Тем не менее французы никогда не считали его своим. Он не был для них даже Тургеневым или Мицкевичем.
Среди немцев они и Бисмарка и Ницше считают гораздо родственнее себе по духу, чем рейнского трубадура.
Больной Гейне обмолвился как-то, говоря о Франции, такой фразой:
«Легкость этого народа меня утомляет», – и вот через полвека после его агонии французы все еще не могут забыть этой фразы.
Если Гейне кого-нибудь боготворил, кроме женщин, которыми хотел обладать, так разве одного Наполеона.

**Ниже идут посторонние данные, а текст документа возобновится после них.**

Lemma work_change σ σ' q n :
  0 < q → (∀ p, p ≠ q → work_of σ' p = work_of σ p) → (work_of σ' q < work_of σ q)%nat →
  (if Z.of_nat n <? q then work σ' n = work σ n else (work σ' n < work σ n)%nat).
Proof.
  intros Hq Hoth Hlt. induction n as [|n IH]; cbn [work].
  { by rewrite (proj2 (Z.ltb_lt _ _)) by lia. }
  destruct (Z.ltb_spec (Z.of_nat (S n)) q) as [Hn|Hn].
  - rewrite (proj2 (Z.ltb_lt _ _)) in IH by lia. rewrite Hoth by lia. lia.
  - destruct (decide (Z.of_nat (S n) = q)) as [He|Hne].
    + rewrite (proj2 (Z.ltb_lt _ _)) in IH by lia. rewrite He, IH. lia.
    + rewrite (proj2 (Z.ltb_ge _ _)) in IH by lia. rewrite Hoth by lia. lia.
Qed.

(** A validation step leaves less to do. *)
Lemma validation_step_work σ q σ' :
  inv σ → validation_step σ q σ' → 0 < q ∧ (∀ p, p ≠ q → work_of σ' p = work_of σ p) ∧ (work_of σ' q < work_of σ q)%nat.
Proof.
  intros Hinv Hstep. unfold work_of.
  destruct Hstep as [σ q r r' Hp Hc _|σ q r r' c Hp Hc _|σ q r Hp Hc]; cbn [hist cursor];
    destruct (inv_pending σ Hinv q r Hp) as [Hb _]; pose proof (inv_open σ Hinv q r Hp);
    (split; [lia|]); rewrite !upd_eq, Hp; (split; [intros p Hne; by rewrite !upd_ne|lia]).
Qed.
Lemma step_below_work s σ σ' : inv σ → step_below s σ σ' → (work σ' (Z.to_nat s) < work σ (Z.to_nat s))%nat.
Proof.
  intros Hinv (q & Hq & Hst). destruct (validation_step_work _ _ _ Hinv Hst) as (Hpos & Hoth & Hlt).
  pose proof (work_change σ σ' q (Z.to_nat s) Hpos Hoth Hlt) as Hw.
  by rewrite (proj2 (Z.ltb_ge _ _)) in Hw by lia.
Qed.

(** No slot becomes unused and none becomes pending, so no gap appears. *)
Lemma step_below_no_gaps s σ σ' : inv σ → step_below s σ σ' → no_gaps σ s → no_gaps σ' s.
Proof.
  intros Hinv (q & Hq & Hst) Hgap p x g Hp Hx Hg.
  assert (Hev : evolves (hist σ g) (hist σ' g)) by (eapply step_evolves; [done|by eapply validation_step_step]).
  assert (∃ y, hist σ p = StatusPending y ∧ cr_open_sequence_number y = cr_open_sequence_number x) as (y & Hy & Ho).
  { destruct Hst as [σ q r r' Hr Hc Hres|σ q r r' c Hr Hc _|σ q r Hr Hc]; cbn [hist] in Hx;
      (destruct (decide (p = q)) as [->|Hne]; [rewrite upd_eq in Hx|rewrite upd_ne in Hx by done; by exists x]);
      [|done..]. injection Hx as <-. exists r. split; [done|].
    symmetry. eapply rf_open, resolve_status_none; [|apply (inv_wf σ Hinv (cursor σ q))|exact Hres].
    apply (inv_wf σ Hinv q). by rewrite Hr. }
  assert (hist σ g ≠ StatusEmpty) as Hne by (eapply Hgap; [done|exact Hy|lia]).
  intros He. rewrite He in Hev. inversion Hev; congruence.
Qed.

(** Some pending commit at or below a pending commit can step: the lowest of
    those it waits for does not wait. *)
Lemma pending_can_step σ s r :
  inv σ → no_gaps σ s → hist σ s = StatusPending r → ∃ σ', step_below s σ σ'.
Proof.
  intros Hinv Hgap Hs.
  assert (Hind : ∀ n q x, q ≤ s → hist σ q = StatusPending x → (Z.to_nat q ≤ n)%nat → ∃ σ', step_below s σ σ').
  { induction n as [|n IH]; intros q x Hqs Hq Hle;
      destruct (inv_pending σ Hinv q x Hq) as [[Hlo Hhi] _]; pose proof (inv_open σ Hinv q x Hq); [lia|].
    destruct (decide (cursor σ q = q)) as [Hend|Hmore]; [by eexists _, q; split; [|by eapply validation_done]|].
    destruct (resolve_status x (hist σ (cursor σ q))) as [[[c|] x']|] eqn:Er.
    - eexists _, q. split; [done|]. eapply validation_reject; [done|lia|done].
    - eexists _, q. split; [done|]. eapply validation_check; [done|lia|done].
    - assert (hist σ (cursor σ q) ≠ StatusEmpty) as Hne by (eapply Hgap; [exact Hqs|done|lia]).
      destruct (hist σ (cursor σ q)) as [|p|p|p|] eqn:Ep; try done. apply (IH (cursor σ q) p); [lia|done|lia]. }
  by apply (Hind (Z.to_nat s) s r).
Qed.

(** C28: waiting cannot deadlock or go on for ever.  Take a reachable state in
    which a commit is pending and no sequence number that a pending commit at or
    below it must look at is still unused, and let the pending commits at or below
    it take validation steps (check the next predecessor, be rejected, be
    validated) in any order whatsoever.  Every such run is at most as long as the
    number of predecessors those commits have left to look at plus one each, and as
    long as the commit is still pending some pending commit at or below it can
    take such a step.  So every run ends with the commit decided. *)
Theorem waiting_cannot_deadlock σ s r n σ' :
  reachable σ → hist σ s = StatusPending r → no_gaps σ s → nsteps (step_below s) n σ σ' →
  (n ≤ work σ (Z.to_nat s))%nat ∧
  (∀ r', hist σ' s = StatusPending r' → ∃ q x σ'', q ≤ s ∧ hist σ' q = StatusPending x ∧ validation_step σ' q σ'') ∧
  ((∀ r', hist σ' s ≠ StatusPending r') → hist σ' s = StatusAborted ∨ ∃ r', hist σ' s = StatusValidated r' ∧ reflagged r r').
Proof.
  intros Hreach Hs Hgap Hrun. pose proof (reachable_inv σ Hreach) as Hinv. clear Hreach.
  assert (Hstart : (∃ r', hist σ s = StatusPending r' ∧ reflagged r r') ∨ hist σ s = StatusAborted ∨
    ∃ r', hist σ s = StatusValidated r' ∧ reflagged r r') by (left; by exists r). clear Hs.
  induction Hrun as [σ|n σ σ1 σ' Hst Hrun IH].
  - split; [lia|]. split.
    + intros r' Hp. destruct (pending_can_step σ s r' Hinv Hgap Hp) as (σ2 & q & Hq & Hv).
      destruct (validation_step_pending _ _ _ Hv) as [x Hx]. by exists q, x, σ2.
    + intros Hn. destruct Hstart as [(r' & Hp & _)|?]; [by destruct (Hn r')|done].
  - pose proof (step_below_work _ _ _ Hinv Hst) as Hw. pose proof Hst as (q & Hq & Hv).
    pose proof (validation_step_step _ _ _ Hv) as Hstep.
    destruct IH as (Hn & Hrest).
    + by eapply step_below_no_gaps.
    + by eapply inv_step.
    + pose proof (step_evolves _ _ Hinv Hstep s) as Hev.
      destruct Hstart as [(r' & Hp & Hrf)|[Ha|(r' & Hp & Hrf)]].
      * rewrite Hp in Hev. inversion Hev; subst; eauto.
        left. eexists. split; [done|]. by etransitivity.
      * rewrite Ha in Hev. inversion Hev; subst; eauto.
      * destruct Hv as [σ q x x' Hx _ _|σ q x x' c Hx _ _|σ q x Hx _]; cbn [hist];
          (rewrite upd_ne; [|congruence]); eauto.
    + split; [lia|done].
Qed.
Lemma waiting_cannot_deadlock_witness :
  let r1 := mk_CommitRecord (OB.lock_add [9] Exclusive OB.new) 0 CommitData in
  ∃ q x σ'', q ≤ 2 ∧ hist run_conflict q = StatusPending x ∧ validation_step run_conflict q σ''.
Proof.
  intros r1. refine (proj1 (proj2 (waiting_cannot_deadlock run_conflict 2 r1 0 run_conflict
    run_conflict_reachable eq_refl _ (nsteps_O _ _))) r1 eq_refl).
  intros q x p _ Hq Hp. unfold run_conflict in Hq |- *. cbn [hist] in Hq |- *.
  destruct (decide (q = 2)) as [->|Hq2].
  - rewrite upd_eq in Hq. injection Hq as <-. simpl in Hp. assert (p = 1) as -> by lia. discriminate.
  - rewrite upd_ne in Hq by done. destruct (decide (q = 1)) as [->|Hq1].
    + rewrite upd_eq in Hq. discriminate.
    + rewrite !upd_ne in Hq by done. discriminate.
Defined.

(** ** The manager refines the protocol *)
(** Validation of [s] has reached a predecessor for which it must wait. *)
Definition waits (σ : sys) (s : Z) : Prop :=
  ∃ r, hist σ s = StatusPending r ∧ cursor σ s < s ∧ resolve_status r (hist σ (cursor σ s)) = None.

Lemma check_interval_steps σ s n r p c r' :
  hist σ s = StatusPending r → cursor σ s = p → s = p + Z.of_nat n →
  check_interval (hist σ) n r p = Val (c, r') →
  ∃ σ', rtc step σ σ' ∧ (∀ q, q ≠ s → hist σ' q = hist σ q) ∧
    match c with
    | None => hist σ' s = StatusPending r' ∧ cursor σ' s = s
    | Some _ => hist σ' s = StatusAborted
    end.
Proof.
  revert σ r p. induction n as [|n IH]; intros σ r p Hs Hc Hn Hch.
  { injection Hch as <- <-. exists σ. split_and!; [apply rtc_refl|done|done|lia]. }
  cbn [check_interval] in Hch. subst p.
  destruct (resolve_status r (hist σ (cursor σ s))) as [[[c0|] r1]|] eqn:Er; [| |done].
  - injection Hch as <- <-. eexists. split; [apply rtc_once; eapply step_reject; [done|lia|done]|]. simpl.
    split; [intros q Hq; by rewrite upd_ne|by rewrite upd_eq].
  - set (σ1 := mk_sys (upd (hist σ) s (StatusPending r1)) (upd (cursor σ) s (cursor σ s + 1))).
    assert (Hstep : step σ σ1) by (apply (step_check σ s r r1); [done|lia|done]).
    destruct (IH σ1 r1 (cursor σ s + 1)) as (σ' & Hsteps & Hoth & Hres).
    + unfold σ1. simpl. by rewrite upd_eq.
    + unfold σ1. simpl. by rewrite upd_eq.
    + lia.
    + rewrite <-Hch. apply check_interval_ext. intros q Hq. unfold σ1. simpl. rewrite upd_ne by lia. done.
    + exists σ'. split_and!; [by eapply rtc_l| |done].
      intros q Hq. rewrite Hoth by done. unfold σ1. simpl. by rewrite upd_ne.
Qed.

Lemma check_interval_waits σ s n r p :
  hist σ s = StatusPending r → cursor σ s = p → s = p + Z.of_nat n →
  check_interval (hist σ) n r p = Err Spins →
  ∃ σ', rtc step σ σ' ∧ (∀ q, q ≠ s → hist σ' q = hist σ q) ∧ waits σ' s.
Proof.
  revert σ r p. induction n as [|n IH]; intros σ r p Hs Hc Hn Hch; [done|].
  cbn [check_interval] in Hch. subst p.
  destruct (resolve_status r (hist σ (cursor σ s))) as [[[c0|] r1]|] eqn:Er; [done| |].
  - set (σ1 := mk_sys (upd (hist σ) s (StatusPending r1)) (upd (cursor σ) s (cursor σ s + 1))).
    assert (Hstep : step σ σ1) by (apply (step_check σ s r r1); [done|lia|done]).
    destruct (IH σ1 r1 (cursor σ s + 1)) as (σ' & Hsteps & Hoth & Hres).
    + unfold σ1. simpl. by rewrite upd_eq.
    + unfold σ1. simpl. by rewrite upd_eq.
    + lia.
    + rewrite <-Hch. apply check_interval_ext. intros q Hq. unfold σ1. simpl. rewrite upd_ne by lia. done.
    + exists σ'. split_and!; [by eapply rtc_l| |done].
      intros q Hq. rewrite Hoth by done. unfold σ1. simpl. by rewrite upd_ne.
  - exists σ. split; [apply rtc_refl|]. split; [done|]. exists r. split_and!; [done|lia|done].
Qed.
Lemma check_interval_no_panic st n r p : check_interval st n r p ≠ Panic.
Proof.
  revert r p. induction n as [|n IH]; intros r p; simpl; [done|].
  destruct (resolve_status r (st p)) as [[[c|] r1]|]; [done|apply IH|done].
Qed.

(** C2: the isolation manager refines the commit protocol.  Let the timeline
    hold the interval between the snapshot's sequence number and the commit's own,
    which is unused, below 2^62 and above the snapshot's, let the recorded commits
    be well formed, and take any protocol state that agrees with the timeline;
    the predecessors may be in any state, pending and unused ones included.
    Then one call of [validate_commit] is a sequence of protocol steps.  Where it
    returns, it returns no durability error, the steps lead to a state that agrees
    with the resulting timeline on every sequence number it still holds, and the
    commit's slot there is aborted for a conflict and validated, with the record
    whose batches are returned, otherwise.  Where it spins, the steps lead to a
    state in which only the commit's slot has changed and in which the commit is
    pending at a predecessor that is unused, or pending and not independent of
    it, so the protocol has no step for it either.  It does not panic. *)
Theorem validate_commit_refines_protocol {DErr} (client : DurabilityClient DErr) m s r σ :
  let t := im_timeline m in
  let open := cr_open_sequence_number r in
  tl_ok t → base t ≤ s < 2 ^ 62 → status t s = StatusEmpty → 0 ≤ open < s → base t ≤ open + 1 →
  ob_wf (cr_operations r) → (∀ q, status_wf (status t q)) →
  (∀ q, base t ≤ q → hist σ q = status t q) →
  match Iso.validate_commit s r client m with
  | Val (inl res, m') => ∃ σ', rtc step σ σ' ∧
      base t ≤ base (im_timeline m') ∧ (∀ q, base (im_timeline m') ≤ q → hist σ' q = status (im_timeline m') q) ∧
      match res with
      | ValidatedConflict _ => hist σ' s = StatusAborted
      | ValidatedWrite batches =>
          ∃ r', hist σ' s = StatusValidated r' ∧ batches = Batches.from_operations s (cr_operations r')
      end
  | Err Spins => ∃ σ', rtc step σ σ' ∧ (∀ q, q ≠ s → hist σ' q = hist σ q) ∧ waits σ' s
  | Val (inr _, _) | Panic => False
  end.
Proof.
  intros t open Hok Hs He Ho Hm Hwf Hall Hag.
  set (n := Z.to_nat (s - (open + 1))).
  set (σ0 := mk_sys (upd (hist σ) s (StatusPending r)) (upd (cursor σ) s (open + 1))).
  assert (Hbegin : step σ σ0) by (apply step_begin; [rewrite Hag by lia; done|done|fold open; lia]).
  assert (Hp0 : hist σ0 s = StatusPending r ∧ cursor σ0 s = open + 1 ∧ s = open + 1 + Z.of_nat n).
  { unfold σ0, n. simpl. rewrite !upd_eq. split_and!; [done..|lia]. }
  destruct Hp0 as (Hp0 & Hc0 & Hn).
  assert (Hchk : check_interval (hist σ0) n r (open + 1) = check_interval (status t) n r (open + 1)).
  { apply check_interval_ext. intros q Hq. unfold σ0. simpl. rewrite upd_ne by lia. apply Hag. lia. }
  destruct (check_interval (status t) n r (open + 1)) as [[c r']|[]|] eqn:Hc.
  - destruct (check_interval_spec (status t) Hall n r (open + 1) c r' Hwf Hc) as [Hrf _].
    destruct (validate_commit_outcome client m s r Hok Hs He c r') as (res & m' & -> & Hok' & Hoth & Hwm & Hres).
    { intros t1 Hwk Hb Hl Hst. by apply (validate_in_memory client m s r Hs Ho c r' Hm Hc). }
    { done. }
    destruct (check_interval_steps σ0 s n r (open + 1) c r' Hp0 Hc0 Hn Hchk) as (σ1 & Hsteps & Hoth1 & Hres1).
    assert (Hbase : base t ≤ base (im_timeline m')) by apply Hwm.
    assert (Hagree : ∀ q, base (im_timeline m') ≤ q → q ≠ s → hist σ1 q = status (im_timeline m') q).
    { intros q Hq Hne. rewrite Hoth1 by done. unfold σ0. simpl. rewrite upd_ne by done.
      rewrite Hag by lia. by rewrite Hoth. }
    destruct c as [c|]; destruct Hres as (-> & Ha & _).
    + exists σ1. split_and!; [by eapply rtc_l|apply Hwm| |done].
      intros q Hq. destruct (decide (q = s)) as [->|]; [|by apply Hagree]. rewrite Hres1. symmetry. by apply Ha.
    + destruct Hres1 as [Hp Hcur].
      eexists. split_and!; [eapply rtc_l; [done|]; eapply rtc_r; [done|by eapply step_validate]|apply Hwm| |].
      * intros q Hq. simpl. destruct (decide (q = s)) as [->|Hne]; [by rewrite upd_eq|].
        rewrite upd_ne by done. by apply Hagree.
      * exists r'. simpl. by rewrite upd_eq.
  - rewrite (validate_commit_waits client m s r Hok Hs He Ho Hm Hc).
    destruct (check_interval_waits σ0 s n r (open + 1) Hp0 Hc0 Hn Hchk) as (σ1 & Hsteps & Hoth1 & Hw).
    exists σ1. split_and!; [by eapply rtc_l| |done].
    intros q Hq. rewrite Hoth1 by done. unfold σ0. simpl. by rewrite upd_ne.
  - by destruct (check_interval_no_panic (status t) n r (open + 1)).
Qed.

И сколькие французы до сих пор не могут простить ему этого: гренадеры и барабанщики Гейне не менее, чем беранжеровские grand'mer'ы[5] вызывают у французов, переживших Вторую империю, невольную горечь; при этом некоторые из них, желая прикрыть свое недовольство, умудряются расслушать в бряцании наполеоновской легенды даже отзвуки «старых счетов еврейского квартала». Поляки? Но простят ли они когда-нибудь Гейне его Крапюлинского?
Если есть – не решаюсь сказать народ, но общество – интеллигенция, которой Гейне, действительно, близок по духу и у которой нет, да и не может быть с ним никаких политических счетов, – так это, кажется, только мы, русские. Особенно в шестидесятые годы и в начале семидесятых мы любили Гейне, пожалуй, больше собственных стихотворцев.
Кто из поэтов наших, начиная с Лермонтова, не переводил Гейне (Майков, Фет, Алексей Толстой)? Гейне имел даже как бы привилегированных русских переводчиков, тесно связавших с его поэзией свои имена: таковыми были М. Л. Михайлов[6] и ныне здравствующий П. И. Вейнберг.[7] Правда, русские всегда понимали Гейне своеобразно, но что мы не только чувствовали его обаяние, а провидели его правду лучше других народностей, – это не подлежит сомнению.
И на это было много причин. Во-первых, русскому сердцу как-то трогательно близко все гонимое, злополучное и страдающее, а таков именно Гейне.